Stored items
********

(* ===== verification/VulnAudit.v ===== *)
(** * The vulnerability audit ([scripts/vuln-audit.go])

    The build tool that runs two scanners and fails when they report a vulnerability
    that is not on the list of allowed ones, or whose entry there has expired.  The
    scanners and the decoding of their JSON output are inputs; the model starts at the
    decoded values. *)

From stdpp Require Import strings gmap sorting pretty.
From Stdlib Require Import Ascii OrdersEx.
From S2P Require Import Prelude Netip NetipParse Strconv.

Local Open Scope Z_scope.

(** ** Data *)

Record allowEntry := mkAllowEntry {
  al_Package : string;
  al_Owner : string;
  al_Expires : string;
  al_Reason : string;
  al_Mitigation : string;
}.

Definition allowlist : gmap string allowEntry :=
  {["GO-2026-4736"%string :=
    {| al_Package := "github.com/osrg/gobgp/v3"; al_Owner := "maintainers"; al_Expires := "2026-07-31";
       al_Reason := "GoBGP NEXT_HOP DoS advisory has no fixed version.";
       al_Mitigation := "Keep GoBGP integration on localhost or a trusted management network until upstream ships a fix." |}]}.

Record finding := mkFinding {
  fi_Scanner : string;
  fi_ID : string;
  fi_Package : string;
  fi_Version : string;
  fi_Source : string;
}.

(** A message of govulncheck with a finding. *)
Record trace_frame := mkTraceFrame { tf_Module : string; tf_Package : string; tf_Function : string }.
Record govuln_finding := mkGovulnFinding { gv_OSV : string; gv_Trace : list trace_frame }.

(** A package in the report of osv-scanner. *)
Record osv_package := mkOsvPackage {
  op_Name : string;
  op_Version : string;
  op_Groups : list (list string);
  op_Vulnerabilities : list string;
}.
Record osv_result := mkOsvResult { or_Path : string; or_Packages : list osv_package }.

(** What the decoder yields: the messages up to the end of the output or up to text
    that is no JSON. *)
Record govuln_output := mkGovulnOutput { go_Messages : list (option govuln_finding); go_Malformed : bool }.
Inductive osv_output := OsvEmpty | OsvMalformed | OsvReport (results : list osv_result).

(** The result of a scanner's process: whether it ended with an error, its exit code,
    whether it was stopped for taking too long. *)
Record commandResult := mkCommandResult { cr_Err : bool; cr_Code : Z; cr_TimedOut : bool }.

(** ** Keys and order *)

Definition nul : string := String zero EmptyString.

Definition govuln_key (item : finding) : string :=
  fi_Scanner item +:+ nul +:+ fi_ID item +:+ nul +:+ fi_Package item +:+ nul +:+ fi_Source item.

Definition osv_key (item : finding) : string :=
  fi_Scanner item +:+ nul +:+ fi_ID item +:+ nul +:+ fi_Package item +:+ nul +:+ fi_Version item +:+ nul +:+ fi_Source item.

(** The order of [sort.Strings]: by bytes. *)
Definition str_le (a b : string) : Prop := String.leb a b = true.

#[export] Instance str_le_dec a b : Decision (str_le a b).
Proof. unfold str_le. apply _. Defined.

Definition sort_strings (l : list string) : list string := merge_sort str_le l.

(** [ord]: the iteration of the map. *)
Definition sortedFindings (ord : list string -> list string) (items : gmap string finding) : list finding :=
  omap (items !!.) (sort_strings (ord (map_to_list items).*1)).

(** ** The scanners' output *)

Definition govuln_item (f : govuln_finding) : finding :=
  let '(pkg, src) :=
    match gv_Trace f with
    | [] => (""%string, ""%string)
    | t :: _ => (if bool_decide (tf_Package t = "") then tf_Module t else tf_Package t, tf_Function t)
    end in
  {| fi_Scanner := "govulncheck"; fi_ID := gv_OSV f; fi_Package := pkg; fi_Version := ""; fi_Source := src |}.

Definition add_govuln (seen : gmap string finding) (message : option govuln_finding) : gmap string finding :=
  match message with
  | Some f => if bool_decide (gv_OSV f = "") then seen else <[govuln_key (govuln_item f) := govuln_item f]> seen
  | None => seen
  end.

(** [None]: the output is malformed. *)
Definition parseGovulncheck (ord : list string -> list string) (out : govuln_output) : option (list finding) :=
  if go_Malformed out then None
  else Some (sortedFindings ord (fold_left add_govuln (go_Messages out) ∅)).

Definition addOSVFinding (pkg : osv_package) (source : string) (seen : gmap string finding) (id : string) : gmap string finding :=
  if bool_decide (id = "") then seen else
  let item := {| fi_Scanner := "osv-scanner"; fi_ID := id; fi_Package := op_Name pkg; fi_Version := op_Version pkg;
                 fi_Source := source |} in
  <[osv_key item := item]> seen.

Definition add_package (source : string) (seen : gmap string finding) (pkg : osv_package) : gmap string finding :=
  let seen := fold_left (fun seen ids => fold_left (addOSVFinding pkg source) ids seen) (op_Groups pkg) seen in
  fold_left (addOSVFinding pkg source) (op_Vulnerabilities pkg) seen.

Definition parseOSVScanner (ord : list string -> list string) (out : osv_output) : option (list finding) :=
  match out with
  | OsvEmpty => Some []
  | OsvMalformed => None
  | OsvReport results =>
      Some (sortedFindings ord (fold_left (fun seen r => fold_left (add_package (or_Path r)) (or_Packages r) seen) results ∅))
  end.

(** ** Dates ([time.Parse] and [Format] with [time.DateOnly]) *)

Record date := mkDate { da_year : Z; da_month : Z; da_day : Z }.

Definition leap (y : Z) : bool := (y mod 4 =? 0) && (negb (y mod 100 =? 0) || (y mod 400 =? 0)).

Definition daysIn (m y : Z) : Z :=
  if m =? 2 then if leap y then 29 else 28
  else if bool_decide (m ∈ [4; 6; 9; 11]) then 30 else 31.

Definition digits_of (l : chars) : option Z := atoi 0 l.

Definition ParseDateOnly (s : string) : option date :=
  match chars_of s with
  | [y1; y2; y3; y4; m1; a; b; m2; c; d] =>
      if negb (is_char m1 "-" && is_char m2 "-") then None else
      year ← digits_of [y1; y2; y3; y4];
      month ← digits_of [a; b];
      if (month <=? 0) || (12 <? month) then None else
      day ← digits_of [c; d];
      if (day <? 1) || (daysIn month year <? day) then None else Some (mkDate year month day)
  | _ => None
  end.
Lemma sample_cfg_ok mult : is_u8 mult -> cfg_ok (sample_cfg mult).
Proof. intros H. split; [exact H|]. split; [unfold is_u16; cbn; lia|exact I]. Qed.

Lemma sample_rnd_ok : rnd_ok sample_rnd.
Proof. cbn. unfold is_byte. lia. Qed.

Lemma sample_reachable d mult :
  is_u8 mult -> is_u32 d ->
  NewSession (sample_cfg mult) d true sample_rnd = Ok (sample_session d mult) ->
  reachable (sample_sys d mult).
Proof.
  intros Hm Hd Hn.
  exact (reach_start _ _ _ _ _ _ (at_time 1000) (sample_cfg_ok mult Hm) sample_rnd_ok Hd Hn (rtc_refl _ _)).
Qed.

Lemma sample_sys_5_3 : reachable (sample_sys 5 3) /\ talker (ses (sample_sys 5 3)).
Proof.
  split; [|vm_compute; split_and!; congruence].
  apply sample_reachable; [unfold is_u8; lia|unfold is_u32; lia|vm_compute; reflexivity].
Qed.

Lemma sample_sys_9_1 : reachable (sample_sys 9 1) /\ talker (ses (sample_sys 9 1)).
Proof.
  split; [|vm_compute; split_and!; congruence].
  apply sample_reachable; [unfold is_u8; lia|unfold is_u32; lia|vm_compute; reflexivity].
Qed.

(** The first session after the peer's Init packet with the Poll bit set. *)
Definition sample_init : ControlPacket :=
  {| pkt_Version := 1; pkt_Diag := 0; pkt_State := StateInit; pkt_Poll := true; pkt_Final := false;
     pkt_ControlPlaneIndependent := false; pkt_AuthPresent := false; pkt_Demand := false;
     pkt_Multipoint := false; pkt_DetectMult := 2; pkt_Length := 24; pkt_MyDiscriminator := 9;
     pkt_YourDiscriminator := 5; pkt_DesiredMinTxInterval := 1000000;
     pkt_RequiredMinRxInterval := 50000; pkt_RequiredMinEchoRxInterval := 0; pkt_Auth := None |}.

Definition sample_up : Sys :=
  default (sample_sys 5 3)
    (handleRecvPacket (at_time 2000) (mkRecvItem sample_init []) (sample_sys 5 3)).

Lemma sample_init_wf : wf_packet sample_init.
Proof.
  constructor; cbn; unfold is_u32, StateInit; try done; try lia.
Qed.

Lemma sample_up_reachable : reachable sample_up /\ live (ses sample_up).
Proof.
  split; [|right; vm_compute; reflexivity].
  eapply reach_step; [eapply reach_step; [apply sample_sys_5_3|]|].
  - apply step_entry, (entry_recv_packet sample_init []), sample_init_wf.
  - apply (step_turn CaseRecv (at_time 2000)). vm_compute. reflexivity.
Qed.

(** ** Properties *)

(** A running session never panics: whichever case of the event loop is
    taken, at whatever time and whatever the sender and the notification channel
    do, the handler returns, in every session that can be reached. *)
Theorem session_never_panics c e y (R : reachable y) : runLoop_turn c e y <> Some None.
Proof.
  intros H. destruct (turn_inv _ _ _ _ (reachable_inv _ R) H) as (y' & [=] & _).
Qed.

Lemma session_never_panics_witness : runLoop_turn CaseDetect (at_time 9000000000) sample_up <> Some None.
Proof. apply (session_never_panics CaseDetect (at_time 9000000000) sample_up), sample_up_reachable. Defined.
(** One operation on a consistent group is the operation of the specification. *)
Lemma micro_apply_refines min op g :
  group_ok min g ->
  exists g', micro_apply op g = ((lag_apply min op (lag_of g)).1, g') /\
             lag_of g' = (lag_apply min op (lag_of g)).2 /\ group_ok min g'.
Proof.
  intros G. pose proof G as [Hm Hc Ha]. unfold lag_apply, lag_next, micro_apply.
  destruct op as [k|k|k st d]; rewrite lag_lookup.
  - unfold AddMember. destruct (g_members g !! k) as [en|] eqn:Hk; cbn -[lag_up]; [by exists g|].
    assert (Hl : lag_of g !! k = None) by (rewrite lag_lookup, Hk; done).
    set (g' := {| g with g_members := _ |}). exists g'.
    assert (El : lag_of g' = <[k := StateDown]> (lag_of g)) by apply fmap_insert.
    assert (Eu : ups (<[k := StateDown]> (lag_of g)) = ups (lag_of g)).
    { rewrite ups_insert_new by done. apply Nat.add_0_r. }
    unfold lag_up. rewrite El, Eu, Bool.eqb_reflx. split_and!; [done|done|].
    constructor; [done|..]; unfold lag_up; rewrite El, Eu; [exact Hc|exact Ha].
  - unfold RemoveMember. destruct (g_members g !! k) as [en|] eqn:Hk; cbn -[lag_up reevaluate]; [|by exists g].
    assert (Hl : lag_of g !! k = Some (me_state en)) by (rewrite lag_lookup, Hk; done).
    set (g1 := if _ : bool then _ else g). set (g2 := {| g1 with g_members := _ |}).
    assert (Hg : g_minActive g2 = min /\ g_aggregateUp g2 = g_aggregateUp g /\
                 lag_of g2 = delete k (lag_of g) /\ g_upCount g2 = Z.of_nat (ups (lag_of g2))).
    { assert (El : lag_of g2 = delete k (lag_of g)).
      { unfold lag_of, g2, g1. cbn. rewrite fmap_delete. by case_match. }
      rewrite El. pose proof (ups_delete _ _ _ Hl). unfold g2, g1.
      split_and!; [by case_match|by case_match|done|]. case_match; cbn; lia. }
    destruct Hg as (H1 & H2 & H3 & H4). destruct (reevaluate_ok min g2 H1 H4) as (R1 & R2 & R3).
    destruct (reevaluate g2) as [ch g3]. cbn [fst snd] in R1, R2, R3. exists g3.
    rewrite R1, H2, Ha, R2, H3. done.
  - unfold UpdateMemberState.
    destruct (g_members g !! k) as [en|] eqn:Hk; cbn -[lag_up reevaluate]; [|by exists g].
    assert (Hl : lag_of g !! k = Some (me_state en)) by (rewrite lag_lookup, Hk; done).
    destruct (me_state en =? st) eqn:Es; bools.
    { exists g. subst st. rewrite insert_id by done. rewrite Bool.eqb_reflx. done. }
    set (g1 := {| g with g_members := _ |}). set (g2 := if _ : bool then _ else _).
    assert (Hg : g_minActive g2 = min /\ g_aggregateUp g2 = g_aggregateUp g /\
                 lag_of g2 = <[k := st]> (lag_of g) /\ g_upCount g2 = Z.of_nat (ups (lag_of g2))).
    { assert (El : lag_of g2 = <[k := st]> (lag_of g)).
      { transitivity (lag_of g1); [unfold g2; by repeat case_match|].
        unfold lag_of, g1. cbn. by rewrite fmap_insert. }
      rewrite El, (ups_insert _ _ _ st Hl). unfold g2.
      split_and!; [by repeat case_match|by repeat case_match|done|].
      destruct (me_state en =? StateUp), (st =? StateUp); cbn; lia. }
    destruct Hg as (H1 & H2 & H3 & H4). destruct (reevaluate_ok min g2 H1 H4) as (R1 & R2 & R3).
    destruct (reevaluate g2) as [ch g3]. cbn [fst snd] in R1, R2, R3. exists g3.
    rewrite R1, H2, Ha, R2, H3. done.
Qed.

********

# [Assignment]
Copy the stretch of the records above that runs from the line with "lag_of g' = (lag_apply" through the line with "then _ else _).". Both end lines belong in the copy, and nothing else does.

# [Written solution]
             lag_of g' = (lag_apply min op (lag_of g)).2 /\ group_ok min g'.
Proof.
  intros G. pose proof G as [Hm Hc Ha]. unfold lag_apply, lag_next, micro_apply.
  destruct op as [k|k|k st d]; rewrite lag_lookup.
  - unfold AddMember. destruct (g_members g !! k) as [en|] eqn:Hk; cbn -[lag_up]; [by exists g|].
    assert (Hl : lag_of g !! k = None) by (rewrite lag_lookup, Hk; done).
    set (g' := {| g with g_members := _ |}). exists g'.
    assert (El : lag_of g' = <[k := StateDown]> (lag_of g)) by apply fmap_insert.
    assert (Eu : ups (<[k := StateDown]> (lag_of g)) = ups (lag_of g)).
    { rewrite ups_insert_new by done. apply Nat.add_0_r. }
    unfold lag_up. rewrite El, Eu, Bool.eqb_reflx. split_and!; [done|done|].
    constructor; [done|..]; unfold lag_up; rewrite El, Eu; [exact Hc|exact Ha].
  - unfold RemoveMember. destruct (g_members g !! k) as [en|] eqn:Hk; cbn -[lag_up reevaluate]; [|by exists g].
    assert (Hl : lag_of g !! k = Some (me_state en)) by (rewrite lag_lookup, Hk; done).
    set (g1 := if _ : bool then _ else g). set (g2 := {| g1 with g_members := _ |}).
    assert (Hg : g_minActive g2 = min /\ g_aggregateUp g2 = g_aggregateUp g /\
                 lag_of g2 = delete k (lag_of g) /\ g_upCount g2 = Z.of_nat (ups (lag_of g2))).
    { assert (El : lag_of g2 = delete k (lag_of g)).
      { unfold lag_of, g2, g1. cbn. rewrite fmap_delete. by case_match. }
      rewrite El. pose proof (ups_delete _ _ _ Hl). unfold g2, g1.
      split_and!; [by case_match|by case_match|done|]. case_match; cbn; lia. }
    destruct Hg as (H1 & H2 & H3 & H4). destruct (reevaluate_ok min g2 H1 H4) as (R1 & R2 & R3).
    destruct (reevaluate g2) as [ch g3]. cbn [fst snd] in R1, R2, R3. exists g3.
    rewrite R1, H2, Ha, R2, H3. done.
  - unfold UpdateMemberState.
    destruct (g_members g !! k) as [en|] eqn:Hk; cbn -[lag_up reevaluate]; [|by exists g].
    assert (Hl : lag_of g !! k = Some (me_state en)) by (rewrite lag_lookup, Hk; done).
    destruct (me_state en =? st) eqn:Es; bools.
    { exists g. subst st. rewrite insert_id by done. rewrite Bool.eqb_reflx. done. }
    set (g1 := {| g with g_members := _ |}). set (g2 := if _ : bool then _ else _).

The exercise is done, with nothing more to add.